(Beginning of Record set)
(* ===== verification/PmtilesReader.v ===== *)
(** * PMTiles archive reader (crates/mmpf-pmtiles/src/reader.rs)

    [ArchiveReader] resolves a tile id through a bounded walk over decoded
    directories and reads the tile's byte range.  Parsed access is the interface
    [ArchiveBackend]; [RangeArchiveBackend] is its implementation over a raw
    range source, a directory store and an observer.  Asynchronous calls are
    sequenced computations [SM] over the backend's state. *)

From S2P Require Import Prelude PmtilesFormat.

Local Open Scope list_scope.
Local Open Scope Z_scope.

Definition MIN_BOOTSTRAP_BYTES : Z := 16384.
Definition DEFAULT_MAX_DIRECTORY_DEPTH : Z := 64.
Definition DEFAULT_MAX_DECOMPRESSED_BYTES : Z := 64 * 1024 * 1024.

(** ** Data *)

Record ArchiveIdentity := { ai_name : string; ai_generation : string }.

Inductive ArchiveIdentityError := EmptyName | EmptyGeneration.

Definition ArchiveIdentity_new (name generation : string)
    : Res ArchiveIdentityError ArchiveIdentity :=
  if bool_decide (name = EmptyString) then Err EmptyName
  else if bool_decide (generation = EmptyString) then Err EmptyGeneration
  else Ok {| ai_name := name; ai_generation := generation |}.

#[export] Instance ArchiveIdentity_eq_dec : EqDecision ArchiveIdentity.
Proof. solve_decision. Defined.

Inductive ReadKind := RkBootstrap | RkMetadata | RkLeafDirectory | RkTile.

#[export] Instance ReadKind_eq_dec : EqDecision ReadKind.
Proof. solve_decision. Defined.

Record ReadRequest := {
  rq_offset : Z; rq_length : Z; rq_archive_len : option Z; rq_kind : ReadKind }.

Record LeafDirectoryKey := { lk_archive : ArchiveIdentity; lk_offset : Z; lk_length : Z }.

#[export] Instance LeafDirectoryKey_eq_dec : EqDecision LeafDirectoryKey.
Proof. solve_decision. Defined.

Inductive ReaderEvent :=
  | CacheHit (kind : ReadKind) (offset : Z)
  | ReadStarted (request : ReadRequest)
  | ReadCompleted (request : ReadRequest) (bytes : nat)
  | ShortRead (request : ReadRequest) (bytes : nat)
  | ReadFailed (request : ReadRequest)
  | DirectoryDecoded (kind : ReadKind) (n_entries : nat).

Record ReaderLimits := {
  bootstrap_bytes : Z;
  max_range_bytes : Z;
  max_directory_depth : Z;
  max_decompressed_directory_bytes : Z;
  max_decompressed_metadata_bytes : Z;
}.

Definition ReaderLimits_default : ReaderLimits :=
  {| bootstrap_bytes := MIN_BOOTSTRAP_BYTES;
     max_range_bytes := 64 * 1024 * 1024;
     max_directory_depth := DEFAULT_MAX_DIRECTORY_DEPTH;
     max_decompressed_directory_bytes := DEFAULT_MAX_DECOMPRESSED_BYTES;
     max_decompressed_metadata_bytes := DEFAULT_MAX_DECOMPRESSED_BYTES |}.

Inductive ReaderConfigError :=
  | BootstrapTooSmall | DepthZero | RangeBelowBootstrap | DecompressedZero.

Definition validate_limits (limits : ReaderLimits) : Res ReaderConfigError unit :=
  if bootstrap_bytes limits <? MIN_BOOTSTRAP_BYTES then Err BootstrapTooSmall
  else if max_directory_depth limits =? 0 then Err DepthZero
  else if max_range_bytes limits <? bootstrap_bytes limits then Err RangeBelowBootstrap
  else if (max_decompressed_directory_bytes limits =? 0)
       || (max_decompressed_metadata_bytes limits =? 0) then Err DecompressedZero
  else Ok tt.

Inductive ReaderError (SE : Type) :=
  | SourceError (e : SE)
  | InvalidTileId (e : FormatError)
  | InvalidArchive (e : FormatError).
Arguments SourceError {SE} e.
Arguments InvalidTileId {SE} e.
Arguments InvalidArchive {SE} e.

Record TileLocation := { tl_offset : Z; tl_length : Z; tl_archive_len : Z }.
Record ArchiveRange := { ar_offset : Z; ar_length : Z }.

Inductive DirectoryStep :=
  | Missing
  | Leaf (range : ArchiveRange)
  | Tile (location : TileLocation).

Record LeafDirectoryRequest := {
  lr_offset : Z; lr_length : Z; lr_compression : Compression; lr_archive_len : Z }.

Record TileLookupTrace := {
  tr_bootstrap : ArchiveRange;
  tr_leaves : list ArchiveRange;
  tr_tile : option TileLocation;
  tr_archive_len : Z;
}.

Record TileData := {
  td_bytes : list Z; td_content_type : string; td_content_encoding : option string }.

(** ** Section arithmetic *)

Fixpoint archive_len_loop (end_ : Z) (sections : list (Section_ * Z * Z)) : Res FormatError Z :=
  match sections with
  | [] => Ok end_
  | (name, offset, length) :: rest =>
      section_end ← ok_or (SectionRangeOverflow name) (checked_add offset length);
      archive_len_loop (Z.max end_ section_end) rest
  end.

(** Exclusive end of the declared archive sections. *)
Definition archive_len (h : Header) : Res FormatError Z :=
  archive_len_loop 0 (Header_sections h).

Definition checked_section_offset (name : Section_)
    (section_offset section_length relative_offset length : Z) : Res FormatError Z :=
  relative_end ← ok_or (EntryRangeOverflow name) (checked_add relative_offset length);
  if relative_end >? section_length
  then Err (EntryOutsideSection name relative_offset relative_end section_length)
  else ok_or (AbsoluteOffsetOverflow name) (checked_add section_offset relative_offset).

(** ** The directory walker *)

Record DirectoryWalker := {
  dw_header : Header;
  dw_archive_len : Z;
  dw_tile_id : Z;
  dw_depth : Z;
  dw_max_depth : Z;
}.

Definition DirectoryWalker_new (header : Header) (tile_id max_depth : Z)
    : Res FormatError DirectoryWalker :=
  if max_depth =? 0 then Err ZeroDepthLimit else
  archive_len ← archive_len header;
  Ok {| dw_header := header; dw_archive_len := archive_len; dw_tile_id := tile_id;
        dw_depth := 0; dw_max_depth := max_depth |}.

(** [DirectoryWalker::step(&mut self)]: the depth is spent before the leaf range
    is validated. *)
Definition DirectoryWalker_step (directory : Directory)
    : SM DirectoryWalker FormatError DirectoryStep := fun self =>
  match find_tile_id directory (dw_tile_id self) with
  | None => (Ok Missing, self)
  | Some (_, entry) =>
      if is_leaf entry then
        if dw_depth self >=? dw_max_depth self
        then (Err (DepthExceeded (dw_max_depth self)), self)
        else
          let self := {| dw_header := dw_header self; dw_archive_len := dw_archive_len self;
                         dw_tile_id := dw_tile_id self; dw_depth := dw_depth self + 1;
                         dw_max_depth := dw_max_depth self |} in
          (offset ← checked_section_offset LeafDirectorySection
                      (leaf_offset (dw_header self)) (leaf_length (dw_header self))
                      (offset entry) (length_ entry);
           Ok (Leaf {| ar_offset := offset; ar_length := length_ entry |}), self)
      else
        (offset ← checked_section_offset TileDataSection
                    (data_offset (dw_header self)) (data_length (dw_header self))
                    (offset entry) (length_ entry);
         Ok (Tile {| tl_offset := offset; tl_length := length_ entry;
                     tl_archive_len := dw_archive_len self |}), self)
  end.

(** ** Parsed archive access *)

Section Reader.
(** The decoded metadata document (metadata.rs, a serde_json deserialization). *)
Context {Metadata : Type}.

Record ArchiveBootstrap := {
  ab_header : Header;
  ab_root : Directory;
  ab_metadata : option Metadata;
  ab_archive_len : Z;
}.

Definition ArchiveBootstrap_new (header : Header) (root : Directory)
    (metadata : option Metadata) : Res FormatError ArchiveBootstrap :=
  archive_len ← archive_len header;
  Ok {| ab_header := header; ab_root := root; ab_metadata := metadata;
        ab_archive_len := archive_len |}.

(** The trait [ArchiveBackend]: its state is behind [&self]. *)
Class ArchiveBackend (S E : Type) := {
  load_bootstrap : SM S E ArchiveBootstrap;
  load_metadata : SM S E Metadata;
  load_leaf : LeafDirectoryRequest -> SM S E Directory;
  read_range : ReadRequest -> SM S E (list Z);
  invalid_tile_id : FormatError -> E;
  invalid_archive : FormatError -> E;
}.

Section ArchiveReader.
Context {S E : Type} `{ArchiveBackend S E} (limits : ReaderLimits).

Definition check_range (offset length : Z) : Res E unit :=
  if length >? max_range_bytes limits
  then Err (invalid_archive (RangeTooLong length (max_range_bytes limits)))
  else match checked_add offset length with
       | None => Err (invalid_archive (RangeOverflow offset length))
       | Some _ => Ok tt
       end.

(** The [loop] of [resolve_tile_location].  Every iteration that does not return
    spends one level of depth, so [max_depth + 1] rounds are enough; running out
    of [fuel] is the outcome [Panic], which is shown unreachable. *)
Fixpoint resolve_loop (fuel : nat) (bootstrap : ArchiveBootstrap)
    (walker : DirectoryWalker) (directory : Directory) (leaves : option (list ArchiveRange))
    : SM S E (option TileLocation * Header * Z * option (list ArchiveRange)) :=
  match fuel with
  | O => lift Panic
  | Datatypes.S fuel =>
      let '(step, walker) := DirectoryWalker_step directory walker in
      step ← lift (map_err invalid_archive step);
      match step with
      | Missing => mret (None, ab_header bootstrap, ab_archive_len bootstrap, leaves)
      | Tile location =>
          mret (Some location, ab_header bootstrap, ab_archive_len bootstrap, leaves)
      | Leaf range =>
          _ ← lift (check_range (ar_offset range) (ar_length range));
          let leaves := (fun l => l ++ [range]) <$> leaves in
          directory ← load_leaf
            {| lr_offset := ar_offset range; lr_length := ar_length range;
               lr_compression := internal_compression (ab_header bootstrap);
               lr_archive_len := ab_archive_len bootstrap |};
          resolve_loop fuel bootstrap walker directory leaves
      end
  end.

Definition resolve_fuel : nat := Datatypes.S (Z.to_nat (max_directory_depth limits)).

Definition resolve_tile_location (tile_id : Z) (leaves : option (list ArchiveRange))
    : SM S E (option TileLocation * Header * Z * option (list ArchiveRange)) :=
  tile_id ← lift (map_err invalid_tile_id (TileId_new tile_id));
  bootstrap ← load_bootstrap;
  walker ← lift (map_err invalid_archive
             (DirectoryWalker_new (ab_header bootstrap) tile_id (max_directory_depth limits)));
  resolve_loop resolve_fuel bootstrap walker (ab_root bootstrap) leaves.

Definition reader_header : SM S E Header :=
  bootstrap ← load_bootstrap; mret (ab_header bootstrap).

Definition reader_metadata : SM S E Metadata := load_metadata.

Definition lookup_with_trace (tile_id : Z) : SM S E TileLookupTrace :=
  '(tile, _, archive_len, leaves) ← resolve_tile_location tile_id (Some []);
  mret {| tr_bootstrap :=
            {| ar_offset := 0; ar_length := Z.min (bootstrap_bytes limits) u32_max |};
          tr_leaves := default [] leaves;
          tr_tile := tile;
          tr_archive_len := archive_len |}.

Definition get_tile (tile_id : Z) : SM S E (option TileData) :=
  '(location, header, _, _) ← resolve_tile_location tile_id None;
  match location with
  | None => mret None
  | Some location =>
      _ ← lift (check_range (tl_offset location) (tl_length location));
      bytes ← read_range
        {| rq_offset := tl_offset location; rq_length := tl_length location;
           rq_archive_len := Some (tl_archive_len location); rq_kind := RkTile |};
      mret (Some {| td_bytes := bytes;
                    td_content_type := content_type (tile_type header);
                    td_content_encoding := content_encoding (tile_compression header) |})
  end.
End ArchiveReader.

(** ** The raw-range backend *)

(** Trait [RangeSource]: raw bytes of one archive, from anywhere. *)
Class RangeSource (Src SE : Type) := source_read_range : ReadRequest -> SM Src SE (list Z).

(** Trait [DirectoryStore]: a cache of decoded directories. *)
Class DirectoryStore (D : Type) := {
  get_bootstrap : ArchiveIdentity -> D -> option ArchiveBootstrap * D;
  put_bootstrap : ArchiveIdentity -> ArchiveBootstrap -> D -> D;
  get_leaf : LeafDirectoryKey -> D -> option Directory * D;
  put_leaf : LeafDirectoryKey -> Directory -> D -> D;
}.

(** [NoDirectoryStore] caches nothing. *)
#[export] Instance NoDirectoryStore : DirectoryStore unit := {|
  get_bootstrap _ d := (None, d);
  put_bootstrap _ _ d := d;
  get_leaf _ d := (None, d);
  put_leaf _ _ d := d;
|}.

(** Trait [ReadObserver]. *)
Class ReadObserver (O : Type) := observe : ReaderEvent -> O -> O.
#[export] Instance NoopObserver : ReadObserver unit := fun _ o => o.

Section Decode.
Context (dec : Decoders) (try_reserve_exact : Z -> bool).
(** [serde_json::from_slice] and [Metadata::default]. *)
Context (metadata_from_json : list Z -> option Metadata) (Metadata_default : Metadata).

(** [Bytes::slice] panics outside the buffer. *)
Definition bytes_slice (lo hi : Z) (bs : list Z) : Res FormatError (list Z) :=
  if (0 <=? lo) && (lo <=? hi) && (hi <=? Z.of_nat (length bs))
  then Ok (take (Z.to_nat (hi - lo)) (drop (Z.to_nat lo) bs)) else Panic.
(End of Record set)
What you need to do>
What are the lines of the data above that include the string "ReadObserver"? Copy them.

Solution>
(** Trait [ReadObserver]. *)
Class ReadObserver (O : Type) := observe : ReaderEvent -> O -> O.
#[export] Instance NoopObserver : ReadObserver unit := fun _ o => o.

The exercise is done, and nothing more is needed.